Absolutely. A HCPA (see previous chapter) appoints an agent to act for you; a living will doesn’t.
A HCPA applies to all medical decisions (unless you specify otherwise); most living wills typically apply only to a few decisions near the end of your life, and are often limited to use if you have a “terminal illness,” which has become a slippery term.
A HCPA can include specific instructions to your agent about the issues you care most about, or what you want done in particular circumstances.
Some Problems with Living Wills
Living wills are typically either vague (“I don’t want to be kept alive if I’m a burden to anyone”--what does that mean?) or so specific as to be inflexible. It is sometimes a problem in drafting them, and sometimes a problem with the unavoidable uncertainty of when and how we leave this world. In the twilight world at the end of life, all lines are blurred, all colors are gray.
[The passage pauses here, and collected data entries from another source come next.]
Lemma Clean_elements (elems : list string) (tail : string) :
  elems <> [] -> forallb normal_element elems = true ->
  tail = "" \/ tail = "/" ->
  GoPath.Clean (GoStrings.Join elems "/" +:+ tail) = GoStrings.Join elems "/".
Proof.
  intros Hne Hall Htail.
  pose proof (Clean_loop_elements elems tail "" Hne Hall Htail) as Hloop.
  destruct elems as [|e elems]; [done|].
  pose proof Hall as Hall'. cbn [forallb] in Hall'.
  apply andb_true_iff in Hall' as [He _].
  destruct (normal_element_cons e He) as (c & e' & -> & Hc & _).
  assert (Hhead : exists p, GoStrings.Join (String c e' :: elems) "/" +:+ tail
                            = String c p).
  { destruct elems; [by eexists|]. rewrite Join_cons_cons. by eexists. }
  destruct Hhead as [p Hp]. unfold GoPath.Clean. rewrite Hp, Hc, <- Hp, Hloop.
  cbn [GoPath.add_slash String.length Nat.eqb negb].
  destruct (Nat.eqb_spec (String.length
              (String.rev_app (GoStrings.Join (String c e' :: elems) "/") "")) 0)
    as [Hz|_].
  - rewrite rev_app_length in Hz.
    destruct elems; [|rewrite Join_cons_cons, append_cons in Hz];
      cbn [GoStrings.Join String.length] in Hz; lia.
  - apply rev_rev_app.
Qed.

Lemma split_slash_nonempty (s : string) : split_slash s <> [].
Proof.
  destruct s as [|c s]; [done|]. cbn [split_slash].
  destruct (Ascii.eqb c "/"); [done|]. by destruct (split_slash s).
Qed.

Lemma Join_cons_head (c : ascii) (e sep : string) (rest : list string) :
  GoStrings.Join (String c e :: rest) sep = String c (GoStrings.Join (e :: rest) sep).
Proof. by destruct rest. Qed.

Lemma Join_split_slash (s : string) : GoStrings.Join (split_slash s) "/" = s.
Proof.
  induction s as [|c s IH]; [done|]. cbn [split_slash].
  pose proof (split_slash_nonempty s) as Hne.
  destruct (Ascii.eqb_spec c "/") as [->|Hc].
  - destruct (split_slash s) as [|e rest]; [done|].
    rewrite Join_cons_cons, IH. done.
  - destruct (split_slash s) as [|e rest]; [done|].
    by rewrite Join_cons_head, IH.
Qed.

Lemma Join_app (l1 l2 : list string) (sep : string) :
  l1 <> [] -> l2 <> [] ->
  GoStrings.Join (l1 ++ l2) sep =
  GoStrings.Join l1 sep +:+ sep +:+ GoStrings.Join l2 sep.
Proof.
  intros H1 H2. induction l1 as [|e l1 IH]; [done|].
  destruct l1 as [|e2 l1].
  - destruct l2; [done|]. done.
  - cbn [app] in *. rewrite (Join_cons_cons e e2 (l1 ++ l2)), IH by done.
    by rewrite (Join_cons_cons e e2 l1), !append_assoc.
Qed.

Lemma Escape_empty (s : string) : EscapePackage s = "" -> s = "".
Proof.
  destruct s as [|c s]; [done|]. rewrite Escape_cons.
  by destruct (Ascii.eqb c "@").
Qed.

Lemma Escape_no_slash (s : string) :
  GoStrings.Contains s "/" = false -> GoStrings.Contains (EscapePackage s) "/" = false.
Proof.
  induction s as [|c s IH]; [done|]. intros [Hc Hs]%no_slash_cons.
  rewrite Escape_cons. destruct (Ascii.eqb c "@").
  - rewrite !append_cons, append_empty, !Contains_cons, !prefix_cons.
    cbn [Ascii.eqb Bool.eqb andb orb]. by apply IH.
  - rewrite Contains_cons, prefix_cons, prefix_empty, andb_true_r, Ascii.eqb_sym, Hc.
    by apply IH.
Qed.

Lemma Escape_normal (e : string) :
  normal_element e = true -> normal_element (EscapePackage e) = true.
Proof.
  unfold normal_element. intros H.
  apply andb_true_iff in H as [H Hdd]. apply andb_true_iff in H as [H Hd].
  apply andb_true_iff in H as [Hne Hs].
  apply negb_true_iff in Hne, Hs, Hd, Hdd.
  rewrite (Escape_no_slash e Hs).
  apply String.eqb_neq in Hne, Hd, Hdd.
  destruct e as [|c e]; [done|]. rewrite Escape_cons in *.
  destruct (Ascii.eqb_spec c "@") as [->|Hc]; [done|].
  destruct (String.eqb_spec (String c (EscapePackage e)) "") as [|_]; [done|].
  destruct (String.eqb_spec (String c (EscapePackage e)) ".") as [E|_].
  { injection E as -> E. apply Escape_empty in E as ->. done. }
  destruct (String.eqb_spec (String c (EscapePackage e)) "..") as [E|_]; [|done].
  injection E as -> E. destruct e as [|d e]; [done|]. rewrite Escape_cons in E.
  destruct (Ascii.eqb_spec d "@") as [->|Hd']; [done|].
  injection E as -> E. apply Escape_empty in E as ->. done.
Qed.

Lemma split_slash_Escape (s : string) :
  split_slash (EscapePackage s) = EscapePackage <$> split_slash s.
Proof.
  induction s as [|c s IH]; [done|]. rewrite Escape_cons. cbn [split_slash].
  pose proof (split_slash_nonempty s) as Hne.
  destruct (Ascii.eqb_spec c "@") as [->|Hc].
  - rewrite !append_cons, append_empty. cbn [split_slash Ascii.eqb Bool.eqb].
    rewrite IH. destruct (split_slash s) as [|e rest]; [done|].
    rewrite !fmap_cons, Escape_cons. cbn [Ascii.eqb Bool.eqb andb].
    by rewrite !append_cons, append_empty.
  - cbn [split_slash]. destruct (Ascii.eqb_spec c "/") as [->|Hs].
    + by rewrite IH.
    + rewrite IH. destruct (split_slash s) as [|e rest]; [done|].
      rewrite !fmap_cons, Escape_cons.
      by destruct (Ascii.eqb_spec c "@").
Qed.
It’s simply impossible to predict every possible contingency.
Since living wills are so limited, it is definitely better to use a health care power of attorney unless you have no one whom you can trust to make life and death decisions for you. Some lawyers recommend that you have both a living will and a HCPA, with the HCPA handling other kinds of disability, or gray-area cases where it’s not certain that you’re terminally ill, or your doctor or state law fail to give your wishes due weight. A living will by itself wouldn’t have helped Nancy Cruzan in 1990, for instance, because she wasn’t considered “terminally ill” by her doctors and with artificial nutrition and hydration could have lived as long as 30 more years in a persistently vegetative state. Today, most states cover persistent vegetative state in their living will laws. In any case, a health care power of attorney would have permitted a designated person to make the decision for Nancy Cruzan.
If you use a living will, be sure to update it every few years. Your values and wishes may change, and the law itself may change. A very old living will may not be given as much weight as a more current one.
Finally, despite recent changes in laws, old habits die hard, and many doctors and nurses are still reluctant to turn off life support--even if that’s what a patient wants. Surveys show that medical institutions still routinely overtreat patients with no realistic hope of recovery, ignoring living wills, often angering and tormenting the dying person’s loved ones. That’s why you need an advocate appointed by your HCPA to press your intentions.